EXERCISE.
Please write out each entry that follows, keeping it exactly the same.

Collected data:
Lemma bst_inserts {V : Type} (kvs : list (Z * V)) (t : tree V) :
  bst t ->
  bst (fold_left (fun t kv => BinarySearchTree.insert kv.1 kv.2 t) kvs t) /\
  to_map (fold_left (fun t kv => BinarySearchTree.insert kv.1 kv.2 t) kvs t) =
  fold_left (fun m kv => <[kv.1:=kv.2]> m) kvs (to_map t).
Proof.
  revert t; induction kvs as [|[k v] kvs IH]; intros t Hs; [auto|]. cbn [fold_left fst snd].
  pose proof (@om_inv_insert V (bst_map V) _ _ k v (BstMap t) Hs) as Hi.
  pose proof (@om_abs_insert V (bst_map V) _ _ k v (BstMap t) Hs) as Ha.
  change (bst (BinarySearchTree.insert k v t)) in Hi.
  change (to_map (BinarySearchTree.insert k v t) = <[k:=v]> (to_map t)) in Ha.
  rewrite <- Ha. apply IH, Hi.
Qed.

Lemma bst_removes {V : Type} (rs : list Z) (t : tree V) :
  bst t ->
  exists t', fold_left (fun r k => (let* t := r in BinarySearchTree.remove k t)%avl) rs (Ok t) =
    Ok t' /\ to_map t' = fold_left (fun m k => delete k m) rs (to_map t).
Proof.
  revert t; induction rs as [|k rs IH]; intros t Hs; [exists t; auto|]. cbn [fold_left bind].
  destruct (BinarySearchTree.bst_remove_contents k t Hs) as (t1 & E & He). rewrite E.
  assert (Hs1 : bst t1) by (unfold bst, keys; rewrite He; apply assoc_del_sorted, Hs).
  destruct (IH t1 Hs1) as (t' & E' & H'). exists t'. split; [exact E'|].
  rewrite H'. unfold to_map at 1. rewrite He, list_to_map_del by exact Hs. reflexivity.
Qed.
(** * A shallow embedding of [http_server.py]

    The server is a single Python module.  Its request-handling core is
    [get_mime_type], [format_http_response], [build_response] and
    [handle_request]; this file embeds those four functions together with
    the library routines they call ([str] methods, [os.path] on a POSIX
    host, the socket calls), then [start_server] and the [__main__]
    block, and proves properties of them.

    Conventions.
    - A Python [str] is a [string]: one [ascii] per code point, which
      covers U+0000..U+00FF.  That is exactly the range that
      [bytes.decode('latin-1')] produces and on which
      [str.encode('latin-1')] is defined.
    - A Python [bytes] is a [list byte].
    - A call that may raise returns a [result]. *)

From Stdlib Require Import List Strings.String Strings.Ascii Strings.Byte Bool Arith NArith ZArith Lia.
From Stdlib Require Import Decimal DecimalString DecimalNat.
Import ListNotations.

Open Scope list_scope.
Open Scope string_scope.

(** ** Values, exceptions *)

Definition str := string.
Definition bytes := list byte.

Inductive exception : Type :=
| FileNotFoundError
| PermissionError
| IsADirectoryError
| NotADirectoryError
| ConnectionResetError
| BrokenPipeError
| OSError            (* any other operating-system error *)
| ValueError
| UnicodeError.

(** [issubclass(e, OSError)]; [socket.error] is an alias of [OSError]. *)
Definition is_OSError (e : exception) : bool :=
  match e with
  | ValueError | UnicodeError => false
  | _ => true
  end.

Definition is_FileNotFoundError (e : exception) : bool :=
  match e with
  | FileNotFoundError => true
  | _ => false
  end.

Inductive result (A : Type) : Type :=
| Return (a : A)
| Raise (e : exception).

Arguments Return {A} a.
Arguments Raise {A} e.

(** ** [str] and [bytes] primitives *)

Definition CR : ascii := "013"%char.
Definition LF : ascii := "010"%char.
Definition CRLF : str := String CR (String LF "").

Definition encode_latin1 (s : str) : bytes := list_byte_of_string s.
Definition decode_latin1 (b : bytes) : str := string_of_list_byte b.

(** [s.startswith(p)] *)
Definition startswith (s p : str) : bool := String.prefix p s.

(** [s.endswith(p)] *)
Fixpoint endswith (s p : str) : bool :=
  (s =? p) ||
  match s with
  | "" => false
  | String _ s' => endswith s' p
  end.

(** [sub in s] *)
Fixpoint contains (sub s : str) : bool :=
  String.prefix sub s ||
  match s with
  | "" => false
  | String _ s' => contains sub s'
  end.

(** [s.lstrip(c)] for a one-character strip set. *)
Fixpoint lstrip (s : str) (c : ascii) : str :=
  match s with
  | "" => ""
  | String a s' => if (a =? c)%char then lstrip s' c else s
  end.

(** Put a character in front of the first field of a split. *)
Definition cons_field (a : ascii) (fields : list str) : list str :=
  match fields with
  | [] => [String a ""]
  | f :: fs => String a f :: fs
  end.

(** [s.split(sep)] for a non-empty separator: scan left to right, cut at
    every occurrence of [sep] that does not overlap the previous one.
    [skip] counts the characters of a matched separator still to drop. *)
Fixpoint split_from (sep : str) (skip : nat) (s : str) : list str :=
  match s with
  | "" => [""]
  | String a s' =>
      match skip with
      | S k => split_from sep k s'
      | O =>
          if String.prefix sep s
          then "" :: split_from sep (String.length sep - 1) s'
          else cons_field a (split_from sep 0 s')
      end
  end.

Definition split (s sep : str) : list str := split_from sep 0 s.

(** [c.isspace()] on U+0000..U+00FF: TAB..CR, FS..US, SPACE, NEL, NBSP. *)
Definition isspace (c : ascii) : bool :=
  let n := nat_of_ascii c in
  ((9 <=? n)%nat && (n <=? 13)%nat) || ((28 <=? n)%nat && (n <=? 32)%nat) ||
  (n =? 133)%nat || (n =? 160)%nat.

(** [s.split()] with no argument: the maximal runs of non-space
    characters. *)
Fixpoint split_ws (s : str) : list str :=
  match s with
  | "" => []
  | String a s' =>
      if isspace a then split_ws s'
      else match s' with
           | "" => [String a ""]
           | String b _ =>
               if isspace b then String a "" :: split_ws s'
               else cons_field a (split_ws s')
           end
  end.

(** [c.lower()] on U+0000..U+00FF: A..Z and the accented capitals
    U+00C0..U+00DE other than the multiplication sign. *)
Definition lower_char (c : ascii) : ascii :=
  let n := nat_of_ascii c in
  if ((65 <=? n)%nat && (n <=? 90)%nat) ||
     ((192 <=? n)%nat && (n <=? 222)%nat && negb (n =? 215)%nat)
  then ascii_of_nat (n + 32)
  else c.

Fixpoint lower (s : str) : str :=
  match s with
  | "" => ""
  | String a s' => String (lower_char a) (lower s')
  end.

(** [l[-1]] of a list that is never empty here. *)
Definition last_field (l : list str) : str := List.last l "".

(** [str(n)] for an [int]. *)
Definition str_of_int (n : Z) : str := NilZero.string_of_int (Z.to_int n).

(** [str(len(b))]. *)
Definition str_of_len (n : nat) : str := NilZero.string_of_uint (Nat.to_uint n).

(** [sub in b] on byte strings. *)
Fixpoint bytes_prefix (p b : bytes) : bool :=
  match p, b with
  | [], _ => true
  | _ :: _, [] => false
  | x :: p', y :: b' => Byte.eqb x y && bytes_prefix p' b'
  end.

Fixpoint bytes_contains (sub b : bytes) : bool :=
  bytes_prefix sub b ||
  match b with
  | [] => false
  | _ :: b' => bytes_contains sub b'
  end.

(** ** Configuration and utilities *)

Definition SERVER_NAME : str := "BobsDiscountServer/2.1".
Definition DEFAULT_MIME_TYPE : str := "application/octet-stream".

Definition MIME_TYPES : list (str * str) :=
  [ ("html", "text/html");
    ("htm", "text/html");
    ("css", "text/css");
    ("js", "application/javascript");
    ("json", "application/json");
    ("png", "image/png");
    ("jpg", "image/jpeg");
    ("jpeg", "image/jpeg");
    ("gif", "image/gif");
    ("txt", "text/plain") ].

RESPONSE TO THE TASK.
Lemma bst_inserts {V : Type} (kvs : list (Z * V)) (t : tree V) :
  bst t ->
  bst (fold_left (fun t kv => BinarySearchTree.insert kv.1 kv.2 t) kvs t) /\
  to_map (fold_left (fun t kv => BinarySearchTree.insert kv.1 kv.2 t) kvs t) =
  fold_left (fun m kv => <[kv.1:=kv.2]> m) kvs (to_map t).
Proof.
  revert t; induction kvs as [|[k v] kvs IH]; intros t Hs; [auto|]. cbn [fold_left fst snd].
  pose proof (@om_inv_insert V (bst_map V) _ _ k v (BstMap t) Hs) as Hi.
  pose proof (@om_abs_insert V (bst_map V) _ _ k v (BstMap t) Hs) as Ha.
  change (bst (BinarySearchTree.insert k v t)) in Hi.
  change (to_map (BinarySearchTree.insert k v t) = <[k:=v]> (to_map t)) in Ha.
  rewrite <- Ha. apply IH, Hi.
Qed.

Lemma bst_removes {V : Type} (rs : list Z) (t : tree V) :
  bst t ->
  exists t', fold_left (fun r k => (let* t := r in BinarySearchTree.remove k t)%avl) rs (Ok t) =
    Ok t' /\ to_map t' = fold_left (fun m k => delete k m) rs (to_map t).
Proof.
  revert t; induction rs as [|k rs IH]; intros t Hs; [exists t; auto|]. cbn [fold_left bind].
  destruct (BinarySearchTree.bst_remove_contents k t Hs) as (t1 & E & He). rewrite E.
  assert (Hs1 : bst t1) by (unfold bst, keys; rewrite He; apply assoc_del_sorted, Hs).
  destruct (IH t1 Hs1) as (t' & E' & H'). exists t'. split; [exact E'|].
  rewrite H'. unfold to_map at 1. rewrite He, list_to_map_del by exact Hs. reflexivity.
Qed.
(** * A shallow embedding of [http_server.py]

    The server is a single Python module.  Its request-handling core is
    [get_mime_type], [format_http_response], [build_response] and
    [handle_request]; this file embeds those four functions together with
    the library routines they call ([str] methods, [os.path] on a POSIX
    host, the socket calls), then [start_server] and the [__main__]
    block, and proves properties of them.

    Conventions.
    - A Python [str] is a [string]: one [ascii] per code point, which
      covers U+0000..U+00FF.  That is exactly the range that
      [bytes.decode('latin-1')] produces and on which
      [str.encode('latin-1')] is defined.
    - A Python [bytes] is a [list byte].
    - A call that may raise returns a [result]. *)

From Stdlib Require Import List Strings.String Strings.Ascii Strings.Byte Bool Arith NArith ZArith Lia.
From Stdlib Require Import Decimal DecimalString DecimalNat.
Import ListNotations.

Open Scope list_scope.
Open Scope string_scope.

(** ** Values, exceptions *)

Definition str := string.
Definition bytes := list byte.

Inductive exception : Type :=
| FileNotFoundError
| PermissionError
| IsADirectoryError
| NotADirectoryError
| ConnectionResetError
| BrokenPipeError
| OSError            (* any other operating-system error *)
| ValueError
| UnicodeError.

(** [issubclass(e, OSError)]; [socket.error] is an alias of [OSError]. *)
Definition is_OSError (e : exception) : bool :=
  match e with
  | ValueError | UnicodeError => false
  | _ => true
  end.

Definition is_FileNotFoundError (e : exception) : bool :=
  match e with
  | FileNotFoundError => true
  | _ => false
  end.

Inductive result (A : Type) : Type :=
| Return (a : A)
| Raise (e : exception).

Arguments Return {A} a.
Arguments Raise {A} e.

(** ** [str] and [bytes] primitives *)

Definition CR : ascii := "013"%char.
Definition LF : ascii := "010"%char.
Definition CRLF : str := String CR (String LF "").

Definition encode_latin1 (s : str) : bytes := list_byte_of_string s.
Definition decode_latin1 (b : bytes) : str := string_of_list_byte b.

(** [s.startswith(p)] *)
Definition startswith (s p : str) : bool := String.prefix p s.

(** [s.endswith(p)] *)
Fixpoint endswith (s p : str) : bool :=
  (s =? p) ||
  match s with
  | "" => false
  | String _ s' => endswith s' p
  end.

(** [sub in s] *)
Fixpoint contains (sub s : str) : bool :=
  String.prefix sub s ||
  match s with
  | "" => false
  | String _ s' => contains sub s'
  end.

(** [s.lstrip(c)] for a one-character strip set. *)
Fixpoint lstrip (s : str) (c : ascii) : str :=
  match s with
  | "" => ""
  | String a s' => if (a =? c)%char then lstrip s' c else s
  end.

(** Put a character in front of the first field of a split. *)
Definition cons_field (a : ascii) (fields : list str) : list str :=
  match fields with
  | [] => [String a ""]
  | f :: fs => String a f :: fs
  end.

(** [s.split(sep)] for a non-empty separator: scan left to right, cut at
    every occurrence of [sep] that does not overlap the previous one.
    [skip] counts the characters of a matched separator still to drop. *)
Fixpoint split_from (sep : str) (skip : nat) (s : str) : list str :=
  match s with
  | "" => [""]
  | String a s' =>
      match skip with
      | S k => split_from sep k s'
      | O =>
          if String.prefix sep s
          then "" :: split_from sep (String.length sep - 1) s'
          else cons_field a (split_from sep 0 s')
      end
  end.

Definition split (s sep : str) : list str := split_from sep 0 s.

(** [c.isspace()] on U+0000..U+00FF: TAB..CR, FS..US, SPACE, NEL, NBSP. *)
Definition isspace (c : ascii) : bool :=
  let n := nat_of_ascii c in
  ((9 <=? n)%nat && (n <=? 13)%nat) || ((28 <=? n)%nat && (n <=? 32)%nat) ||
  (n =? 133)%nat || (n =? 160)%nat.

(** [s.split()] with no argument: the maximal runs of non-space
    characters. *)
Fixpoint split_ws (s : str) : list str :=
  match s with
  | "" => []
  | String a s' =>
      if isspace a then split_ws s'
      else match s' with
           | "" => [String a ""]
           | String b _ =>
               if isspace b then String a "" :: split_ws s'
               else cons_field a (split_ws s')
           end
  end.

(** [c.lower()] on U+0000..U+00FF: A..Z and the accented capitals
    U+00C0..U+00DE other than the multiplication sign. *)
Definition lower_char (c : ascii) : ascii :=
  let n := nat_of_ascii c in
  if ((65 <=? n)%nat && (n <=? 90)%nat) ||
     ((192 <=? n)%nat && (n <=? 222)%nat && negb (n =? 215)%nat)
  then ascii_of_nat (n + 32)
  else c.

Fixpoint lower (s : str) : str :=
  match s with
  | "" => ""
  | String a s' => String (lower_char a) (lower s')
  end.

(** [l[-1]] of a list that is never empty here. *)
Definition last_field (l : list str) : str := List.last l "".

(** [str(n)] for an [int]. *)
Definition str_of_int (n : Z) : str := NilZero.string_of_int (Z.to_int n).

(** [str(len(b))]. *)
Definition str_of_len (n : nat) : str := NilZero.string_of_uint (Nat.to_uint n).

(** [sub in b] on byte strings. *)
Fixpoint bytes_prefix (p b : bytes) : bool :=
  match p, b with
  | [], _ => true
  | _ :: _, [] => false
  | x :: p', y :: b' => Byte.eqb x y && bytes_prefix p' b'
  end.

Fixpoint bytes_contains (sub b : bytes) : bool :=
  bytes_prefix sub b ||
  match b with
  | [] => false
  | _ :: b' => bytes_contains sub b'
  end.

(** ** Configuration and utilities *)

Definition SERVER_NAME : str := "BobsDiscountServer/2.1".
Definition DEFAULT_MIME_TYPE : str := "application/octet-stream".

Definition MIME_TYPES : list (str * str) :=
  [ ("html", "text/html");
    ("htm", "text/html");
    ("css", "text/css");
    ("js", "application/javascript");
    ("json", "application/json");
    ("png", "image/png");
    ("jpg", "image/jpeg");
    ("jpeg", "image/jpeg");
    ("gif", "image/gif");
    ("txt", "text/plain") ].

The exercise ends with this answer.